Stored data entries:
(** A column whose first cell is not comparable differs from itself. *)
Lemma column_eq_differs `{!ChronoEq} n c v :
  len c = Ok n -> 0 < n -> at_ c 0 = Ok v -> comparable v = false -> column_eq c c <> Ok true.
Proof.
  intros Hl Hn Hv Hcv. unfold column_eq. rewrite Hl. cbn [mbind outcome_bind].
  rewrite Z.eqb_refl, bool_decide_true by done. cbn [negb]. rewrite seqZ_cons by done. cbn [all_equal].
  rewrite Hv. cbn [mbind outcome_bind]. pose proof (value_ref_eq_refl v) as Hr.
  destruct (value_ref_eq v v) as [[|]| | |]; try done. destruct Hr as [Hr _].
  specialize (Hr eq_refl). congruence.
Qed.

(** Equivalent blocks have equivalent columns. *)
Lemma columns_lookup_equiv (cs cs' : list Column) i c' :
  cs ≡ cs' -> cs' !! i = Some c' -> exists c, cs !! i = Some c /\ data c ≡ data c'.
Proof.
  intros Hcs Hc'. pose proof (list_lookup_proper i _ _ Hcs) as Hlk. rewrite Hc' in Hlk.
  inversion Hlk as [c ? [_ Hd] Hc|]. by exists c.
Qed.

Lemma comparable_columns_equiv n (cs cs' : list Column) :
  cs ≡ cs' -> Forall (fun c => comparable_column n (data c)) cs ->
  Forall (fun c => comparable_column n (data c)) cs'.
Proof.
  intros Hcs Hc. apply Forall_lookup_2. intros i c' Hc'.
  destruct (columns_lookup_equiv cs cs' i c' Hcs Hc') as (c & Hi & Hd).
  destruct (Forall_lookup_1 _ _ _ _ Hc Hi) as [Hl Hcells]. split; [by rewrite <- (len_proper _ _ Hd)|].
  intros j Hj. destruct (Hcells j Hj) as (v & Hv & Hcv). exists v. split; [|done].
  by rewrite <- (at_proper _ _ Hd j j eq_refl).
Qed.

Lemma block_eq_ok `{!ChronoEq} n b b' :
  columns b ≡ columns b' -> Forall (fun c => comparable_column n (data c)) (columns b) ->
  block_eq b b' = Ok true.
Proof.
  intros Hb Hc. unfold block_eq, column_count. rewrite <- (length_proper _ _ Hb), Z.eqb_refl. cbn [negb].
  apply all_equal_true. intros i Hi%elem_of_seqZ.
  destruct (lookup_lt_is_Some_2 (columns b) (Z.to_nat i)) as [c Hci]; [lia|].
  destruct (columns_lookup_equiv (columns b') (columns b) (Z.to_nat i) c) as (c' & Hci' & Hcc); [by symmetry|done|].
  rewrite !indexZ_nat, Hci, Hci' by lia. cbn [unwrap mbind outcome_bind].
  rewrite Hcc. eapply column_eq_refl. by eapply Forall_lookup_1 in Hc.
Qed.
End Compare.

§ TASK INSTRUCTIONS
Beginning at the opening line of the data, transcribe each line exactly until you reach the line with "Lemma columns_lookup_equiv (cs", which you also include, and go no further.

§ PROBLEM SOLUTION
(** A column whose first cell is not comparable differs from itself. *)
Lemma column_eq_differs `{!ChronoEq} n c v :
  len c = Ok n -> 0 < n -> at_ c 0 = Ok v -> comparable v = false -> column_eq c c <> Ok true.
Proof.
  intros Hl Hn Hv Hcv. unfold column_eq. rewrite Hl. cbn [mbind outcome_bind].
  rewrite Z.eqb_refl, bool_decide_true by done. cbn [negb]. rewrite seqZ_cons by done. cbn [all_equal].
  rewrite Hv. cbn [mbind outcome_bind]. pose proof (value_ref_eq_refl v) as Hr.
  destruct (value_ref_eq v v) as [[|]| | |]; try done. destruct Hr as [Hr _].
  specialize (Hr eq_refl). congruence.
Qed.

(** Equivalent blocks have equivalent columns. *)
Lemma columns_lookup_equiv (cs cs' : list Column) i c' :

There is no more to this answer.